# Tmi warning, help with threadworms



## littleL

Tried to see if there was already a thread about this but the search is still not working. My 6 y/o has had threadworms for a few days now, I've given him a tablet a couple of days ago but it's still not working yet. I think it said it might take a few days. I was thinking, apart from trying to maintain hygiene (which is hard as germs and dirty places seem to be a magnet for his hands and mouth!) are there any home remedies that work well and fast?

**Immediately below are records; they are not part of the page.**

(** X18.  A section whose underline rune was first used by a section of
    level 1 with another title makes [section] panic: [Add] gives it
    level 1 as well, and [section] then indexes the registry at
    [sec.Level-2], which is -1.  A second top-level section with the rune
    of the first cannot be parsed. *)
Theorem section_panics_on_rune_of_level_one
    (t : Tree) (title i : item) (w1 : option item) (txt und : string)
    (c : ascii) (b : addr) (sec : SectionNode) :
  token t !! 1%nat = Some w1 ->
  match w1 with
  | Some o => ElementType o <> itemSectionAdornment
  | None => True
  end ->
  token t !! 2%nat = Some (Some title) ->
  ElementType title = itemTitle ->
  Value title = Some txt ->
  ElementType i = itemSectionAdornment ->
  Value i = Some (String c und) ->
  registered t ->
  find_rune (heap t) (sectionLevels t) (byteZ c) = Some (b, sec) ->
  Level sec = 1 ->
  Text sec <> txt ->
  fst (section i t) = Panic.
Proof.
  intros Hw1 Hover Htitle Htt Htv Hit Hiv Hreg Hfind Hlevel Htext.
  assert (Hsp : is_type itemSpace title = false).
  { unfold is_type. rewrite Htt. reflexivity. }
  assert (Hti : is_type itemTitle title = true).
  { unfold is_type. rewrite Htt. reflexivity. }
  assert (Hpb1 : peekBack 1 t = (Ok (Some title), t)).
  { apply token_get_eq; [unfold tokenZero; lia|exact Htitle]. }
  assert (Hpb2 : peekBack 2 t = (Ok w1, t)).
  { apply token_get_eq; [unfold tokenZero; lia|exact Hw1]. }
  assert (Hlook : section_lookback t = (Ok (inl (false, None)), t)).
  { unfold section_lookback. rewrite (bind_eq _ _ _ _ _ Hpb1).
    rewrite Hsp, Hti. rewrite (bind_eq _ _ _ _ _ Hpb2).
    destruct w1 as [o|]; [|reflexivity].
    unfold is_type. rewrite bool_decide_eq_false_2 by exact Hover.
    reflexivity. }
  destruct (newSection_eq t title i txt und c Htv Hiv)
    as (new & t1 & Hnew & Hheap & Hlv & Hntext & Hnrune).
  assert (Ha : heap t1 !! length (heap t) = Some (SectionCell new)).
  { rewrite Hheap. apply list_lookup_middle. reflexivity. }
  assert (Hreg1 : registered t1).
  { intros a Hin. rewrite Hlv in Hin. destruct (Hreg a Hin) as [s Hs].
    exists s. rewrite Hheap. apply lookup_app_l_Some. exact Hs. }
  pose proof (Add_eq t1 _ new Ha Hreg1) as Hadd.
  rewrite Hheap, Hlv, Hnrune, (find_rune_app _ _ _ _ Hreg), Hfind in Hadd.
  rewrite Hntext in Hadd.
  rewrite (proj2 (String.eqb_neq _ _) Htext) in Hadd.
  unfold section. rewrite (bind_eq _ _ _ _ _ Hlook).
  rewrite (bind_eq _ _ _ _ _ Hpb1).
  unfold is_type at 1. rewrite Hit. cbn [bool_decide decide_rel].
  change (bool_decide (itemSectionAdornment = itemSpace)) with false.
  cbv iota.
  rewrite (bind_eq (ret tt) _ t tt t eq_refl).
  rewrite (bind_eq _ _ _ _ _ Hnew).
  rewrite (bind_eq _ _ _ _ _ Hadd).
  assert (Hload : load_section (length (heap t))
                    (register (length (heap t)) new (Level sec) t1)
                  = (Ok (set_Level (Level sec) new),
                     register (length (heap t)) new (Level sec) t1)).
  { apply load_section_eq. unfold register. destruct t1; cbn in *.
    apply list_lookup_insert_eq. subst. rewrite length_app. cbn. lia. }
  unfold bind at 1. unfold bind at 1. rewrite Hload.
  unfold bind at 1, gets at 1. cbn [Level set_Level]. rewrite Hlevel.
  reflexivity.
Qed.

I've read something about drinking crushed garlic juice or lemon juice, but is there something I can actually put on the ahem affected area to stop him scratching it and reinfecting himself? A cream of any sort?
thanks!


----------



## HannahsMummy

My Nephew had this a month ago. It takes a few days for the tablet to take effect, you need to wash all bedding, teddies, basically keep the house super clean for a couple of weeks and just take some hand gel around with you and clean his hands all the time.

Threadworms are very very contagious, if he has them - then everyone in the family needs to be treated. It will stop reinfection or you will just pass it around each other. We all had to take the medicine as we had all been around my Nephew. We took Ovex which is a syrup. Just one quick dose.


----------



## littleL

Thanks, the thing is though we're in the middle of extending our kitchen, the house is a complete mess, dust everywhere and there's more to come. I can't do too much washing as everything is on hold.
Also can't take any medication myself atm as I'm pregnant, haven't got any symptoms tho.


----------



## HannahsMummy

I think the medication is fine to take if you are pregnant, just speak to your pharmacist or doctor first. The one I took (Ovex) is ok. 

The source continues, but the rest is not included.